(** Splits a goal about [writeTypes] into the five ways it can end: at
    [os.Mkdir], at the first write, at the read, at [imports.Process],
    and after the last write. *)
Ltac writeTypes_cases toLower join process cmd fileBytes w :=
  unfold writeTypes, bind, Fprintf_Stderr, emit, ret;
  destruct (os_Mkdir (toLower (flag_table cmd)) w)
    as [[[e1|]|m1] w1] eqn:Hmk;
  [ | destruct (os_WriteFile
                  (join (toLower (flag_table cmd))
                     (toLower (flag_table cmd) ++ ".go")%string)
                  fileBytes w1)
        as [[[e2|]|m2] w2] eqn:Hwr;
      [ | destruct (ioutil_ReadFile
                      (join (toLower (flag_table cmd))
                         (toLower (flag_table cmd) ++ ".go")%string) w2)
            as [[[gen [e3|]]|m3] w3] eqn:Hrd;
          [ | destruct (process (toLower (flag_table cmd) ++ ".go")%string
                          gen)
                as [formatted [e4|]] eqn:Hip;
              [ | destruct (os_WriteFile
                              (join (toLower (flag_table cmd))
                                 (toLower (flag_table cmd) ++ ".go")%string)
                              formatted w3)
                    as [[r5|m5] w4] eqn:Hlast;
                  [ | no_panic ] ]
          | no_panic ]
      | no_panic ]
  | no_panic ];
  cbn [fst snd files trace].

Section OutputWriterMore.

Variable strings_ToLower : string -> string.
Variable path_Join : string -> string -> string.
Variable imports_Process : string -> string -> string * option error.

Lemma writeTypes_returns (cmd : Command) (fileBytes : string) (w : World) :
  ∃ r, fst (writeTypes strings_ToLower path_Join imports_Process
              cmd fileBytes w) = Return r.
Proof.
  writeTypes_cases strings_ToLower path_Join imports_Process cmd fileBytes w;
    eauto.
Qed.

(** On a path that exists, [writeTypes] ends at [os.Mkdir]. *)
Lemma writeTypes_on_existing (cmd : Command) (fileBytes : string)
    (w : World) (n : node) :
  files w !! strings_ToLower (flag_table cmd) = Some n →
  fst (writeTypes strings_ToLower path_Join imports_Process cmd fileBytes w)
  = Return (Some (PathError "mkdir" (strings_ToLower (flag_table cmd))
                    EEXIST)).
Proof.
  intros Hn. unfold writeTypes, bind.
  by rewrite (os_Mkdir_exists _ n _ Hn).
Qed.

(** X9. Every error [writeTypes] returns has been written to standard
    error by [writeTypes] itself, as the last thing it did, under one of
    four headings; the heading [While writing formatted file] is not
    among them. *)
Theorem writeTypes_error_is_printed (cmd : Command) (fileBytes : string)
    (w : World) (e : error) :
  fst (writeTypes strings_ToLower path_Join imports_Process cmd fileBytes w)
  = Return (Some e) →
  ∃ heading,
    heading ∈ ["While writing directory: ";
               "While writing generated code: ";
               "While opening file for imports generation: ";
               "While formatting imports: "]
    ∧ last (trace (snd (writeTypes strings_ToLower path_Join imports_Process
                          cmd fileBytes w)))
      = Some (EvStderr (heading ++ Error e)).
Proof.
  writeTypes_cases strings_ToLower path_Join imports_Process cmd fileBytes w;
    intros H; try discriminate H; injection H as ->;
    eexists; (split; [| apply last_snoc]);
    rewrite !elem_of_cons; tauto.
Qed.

⁂

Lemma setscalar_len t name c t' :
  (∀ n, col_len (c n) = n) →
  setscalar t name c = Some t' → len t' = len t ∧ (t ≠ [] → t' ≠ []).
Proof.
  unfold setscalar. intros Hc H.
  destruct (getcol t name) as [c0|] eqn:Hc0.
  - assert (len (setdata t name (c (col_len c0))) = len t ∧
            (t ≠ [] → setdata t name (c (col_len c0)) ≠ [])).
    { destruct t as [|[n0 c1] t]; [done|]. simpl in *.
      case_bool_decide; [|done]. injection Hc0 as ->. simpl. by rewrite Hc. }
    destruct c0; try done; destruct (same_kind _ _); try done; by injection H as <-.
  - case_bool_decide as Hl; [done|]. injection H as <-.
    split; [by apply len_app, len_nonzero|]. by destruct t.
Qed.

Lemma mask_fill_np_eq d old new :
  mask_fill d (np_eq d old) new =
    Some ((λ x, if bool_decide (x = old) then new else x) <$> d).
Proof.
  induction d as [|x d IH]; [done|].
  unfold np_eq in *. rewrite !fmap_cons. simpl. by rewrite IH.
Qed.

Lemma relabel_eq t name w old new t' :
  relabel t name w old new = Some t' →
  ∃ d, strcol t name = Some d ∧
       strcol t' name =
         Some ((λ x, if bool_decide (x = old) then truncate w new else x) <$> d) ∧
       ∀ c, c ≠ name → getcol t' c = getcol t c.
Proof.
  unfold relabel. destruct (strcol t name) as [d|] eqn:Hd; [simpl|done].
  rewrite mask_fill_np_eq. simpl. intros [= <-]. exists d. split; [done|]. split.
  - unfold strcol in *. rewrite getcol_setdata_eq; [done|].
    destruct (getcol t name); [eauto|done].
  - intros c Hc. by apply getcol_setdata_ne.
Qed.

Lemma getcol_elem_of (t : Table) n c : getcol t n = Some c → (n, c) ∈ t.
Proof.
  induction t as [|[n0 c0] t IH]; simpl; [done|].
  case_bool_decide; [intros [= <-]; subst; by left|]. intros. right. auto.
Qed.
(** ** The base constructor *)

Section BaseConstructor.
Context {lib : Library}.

⁂

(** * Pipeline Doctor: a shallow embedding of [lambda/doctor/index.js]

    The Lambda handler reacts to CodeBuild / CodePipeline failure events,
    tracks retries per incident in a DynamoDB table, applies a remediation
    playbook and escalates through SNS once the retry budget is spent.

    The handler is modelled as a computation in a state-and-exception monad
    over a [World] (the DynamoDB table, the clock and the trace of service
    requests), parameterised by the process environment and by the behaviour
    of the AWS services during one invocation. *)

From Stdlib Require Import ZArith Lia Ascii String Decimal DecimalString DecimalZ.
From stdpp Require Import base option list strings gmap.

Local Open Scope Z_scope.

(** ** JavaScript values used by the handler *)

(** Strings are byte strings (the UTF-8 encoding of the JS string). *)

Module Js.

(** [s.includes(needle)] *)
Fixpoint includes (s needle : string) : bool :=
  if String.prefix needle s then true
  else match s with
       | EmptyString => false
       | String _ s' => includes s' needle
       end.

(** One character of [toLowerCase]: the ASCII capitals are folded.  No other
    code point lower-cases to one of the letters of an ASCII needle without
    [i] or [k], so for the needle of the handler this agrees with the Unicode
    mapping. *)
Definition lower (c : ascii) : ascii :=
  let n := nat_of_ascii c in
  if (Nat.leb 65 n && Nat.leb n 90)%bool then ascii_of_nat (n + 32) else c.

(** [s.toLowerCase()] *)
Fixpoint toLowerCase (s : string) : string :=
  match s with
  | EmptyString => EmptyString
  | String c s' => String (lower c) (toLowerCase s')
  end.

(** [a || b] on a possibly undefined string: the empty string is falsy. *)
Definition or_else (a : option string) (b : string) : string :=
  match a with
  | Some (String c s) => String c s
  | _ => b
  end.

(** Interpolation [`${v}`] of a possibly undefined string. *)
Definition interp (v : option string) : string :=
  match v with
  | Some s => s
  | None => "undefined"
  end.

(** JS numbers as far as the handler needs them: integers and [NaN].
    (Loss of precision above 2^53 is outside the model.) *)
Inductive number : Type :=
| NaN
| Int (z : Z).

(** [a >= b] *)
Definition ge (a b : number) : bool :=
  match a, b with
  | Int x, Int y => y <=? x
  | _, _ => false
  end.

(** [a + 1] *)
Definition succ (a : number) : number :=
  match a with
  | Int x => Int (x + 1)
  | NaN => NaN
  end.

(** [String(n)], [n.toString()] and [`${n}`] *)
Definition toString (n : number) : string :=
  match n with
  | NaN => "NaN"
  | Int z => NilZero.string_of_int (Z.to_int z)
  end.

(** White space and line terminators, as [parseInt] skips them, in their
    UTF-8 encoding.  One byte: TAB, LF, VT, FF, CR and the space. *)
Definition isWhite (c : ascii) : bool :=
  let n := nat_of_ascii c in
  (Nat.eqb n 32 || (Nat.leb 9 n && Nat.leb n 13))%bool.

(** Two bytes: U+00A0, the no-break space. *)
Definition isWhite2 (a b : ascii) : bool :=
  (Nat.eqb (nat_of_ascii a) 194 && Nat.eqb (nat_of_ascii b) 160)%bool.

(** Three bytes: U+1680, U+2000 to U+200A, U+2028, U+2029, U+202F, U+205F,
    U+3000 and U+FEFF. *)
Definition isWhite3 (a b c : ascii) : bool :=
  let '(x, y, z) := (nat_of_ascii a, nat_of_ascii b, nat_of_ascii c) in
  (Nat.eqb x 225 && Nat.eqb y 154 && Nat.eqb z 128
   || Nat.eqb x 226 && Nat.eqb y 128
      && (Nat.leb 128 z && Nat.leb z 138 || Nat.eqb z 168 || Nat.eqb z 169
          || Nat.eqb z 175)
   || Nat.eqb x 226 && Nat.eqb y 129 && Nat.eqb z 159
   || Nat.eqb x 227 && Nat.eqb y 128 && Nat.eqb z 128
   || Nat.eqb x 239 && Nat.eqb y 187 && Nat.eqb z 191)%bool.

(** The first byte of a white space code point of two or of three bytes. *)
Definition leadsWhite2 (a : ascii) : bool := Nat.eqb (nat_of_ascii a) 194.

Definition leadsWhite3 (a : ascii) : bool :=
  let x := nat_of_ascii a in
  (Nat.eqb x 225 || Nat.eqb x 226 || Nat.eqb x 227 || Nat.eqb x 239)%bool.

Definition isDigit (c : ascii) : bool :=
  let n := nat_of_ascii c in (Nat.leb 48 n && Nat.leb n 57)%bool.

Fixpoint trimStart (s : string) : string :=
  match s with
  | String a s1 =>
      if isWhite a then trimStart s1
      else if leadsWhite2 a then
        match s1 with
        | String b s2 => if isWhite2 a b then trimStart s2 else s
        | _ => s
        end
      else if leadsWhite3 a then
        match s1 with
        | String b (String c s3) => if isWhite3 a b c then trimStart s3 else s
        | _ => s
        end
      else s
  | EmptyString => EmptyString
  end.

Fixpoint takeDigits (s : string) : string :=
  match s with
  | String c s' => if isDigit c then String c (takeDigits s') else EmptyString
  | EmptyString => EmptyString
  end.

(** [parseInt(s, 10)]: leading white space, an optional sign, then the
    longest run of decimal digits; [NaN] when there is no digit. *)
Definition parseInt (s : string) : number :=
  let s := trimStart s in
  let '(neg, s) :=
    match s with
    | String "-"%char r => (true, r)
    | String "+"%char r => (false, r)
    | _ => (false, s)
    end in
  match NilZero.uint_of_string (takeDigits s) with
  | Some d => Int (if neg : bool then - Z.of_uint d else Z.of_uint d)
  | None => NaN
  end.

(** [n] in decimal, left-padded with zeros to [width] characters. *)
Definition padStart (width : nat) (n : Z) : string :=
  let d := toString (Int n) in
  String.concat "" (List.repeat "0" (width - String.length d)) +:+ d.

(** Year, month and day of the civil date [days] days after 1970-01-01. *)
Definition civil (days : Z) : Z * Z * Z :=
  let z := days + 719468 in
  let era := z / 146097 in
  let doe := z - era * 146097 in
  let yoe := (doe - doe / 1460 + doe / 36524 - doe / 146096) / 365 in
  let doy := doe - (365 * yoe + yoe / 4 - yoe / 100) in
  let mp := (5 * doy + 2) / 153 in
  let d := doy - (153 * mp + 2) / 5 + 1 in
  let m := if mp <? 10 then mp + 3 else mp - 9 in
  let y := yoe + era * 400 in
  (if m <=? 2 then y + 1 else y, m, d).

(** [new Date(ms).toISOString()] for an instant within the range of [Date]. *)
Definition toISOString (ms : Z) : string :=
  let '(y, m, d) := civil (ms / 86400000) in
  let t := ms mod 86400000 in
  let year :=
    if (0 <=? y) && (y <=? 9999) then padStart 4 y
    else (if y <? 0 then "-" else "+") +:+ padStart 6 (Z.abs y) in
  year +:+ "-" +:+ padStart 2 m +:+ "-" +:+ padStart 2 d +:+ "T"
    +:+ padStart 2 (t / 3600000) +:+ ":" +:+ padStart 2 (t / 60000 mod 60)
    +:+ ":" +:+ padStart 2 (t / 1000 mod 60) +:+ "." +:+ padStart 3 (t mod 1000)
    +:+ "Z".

⁂

Among the records above, extract exactly the lines from the line with "(** Splits a" to the line with "as [formatted [e4|]] eqn:Hip;", both lines included, and leave out the rest.

(** Splits a goal about [writeTypes] into the five ways it can end: at
    [os.Mkdir], at the first write, at the read, at [imports.Process],
    and after the last write. *)
Ltac writeTypes_cases toLower join process cmd fileBytes w :=
  unfold writeTypes, bind, Fprintf_Stderr, emit, ret;
  destruct (os_Mkdir (toLower (flag_table cmd)) w)
    as [[[e1|]|m1] w1] eqn:Hmk;
  [ | destruct (os_WriteFile
                  (join (toLower (flag_table cmd))
                     (toLower (flag_table cmd) ++ ".go")%string)
                  fileBytes w1)
        as [[[e2|]|m2] w2] eqn:Hwr;
      [ | destruct (ioutil_ReadFile
                      (join (toLower (flag_table cmd))
                         (toLower (flag_table cmd) ++ ".go")%string) w2)
            as [[[gen [e3|]]|m3] w3] eqn:Hrd;
          [ | destruct (process (toLower (flag_table cmd) ++ ".go")%string
                          gen)
                as [formatted [e4|]] eqn:Hip;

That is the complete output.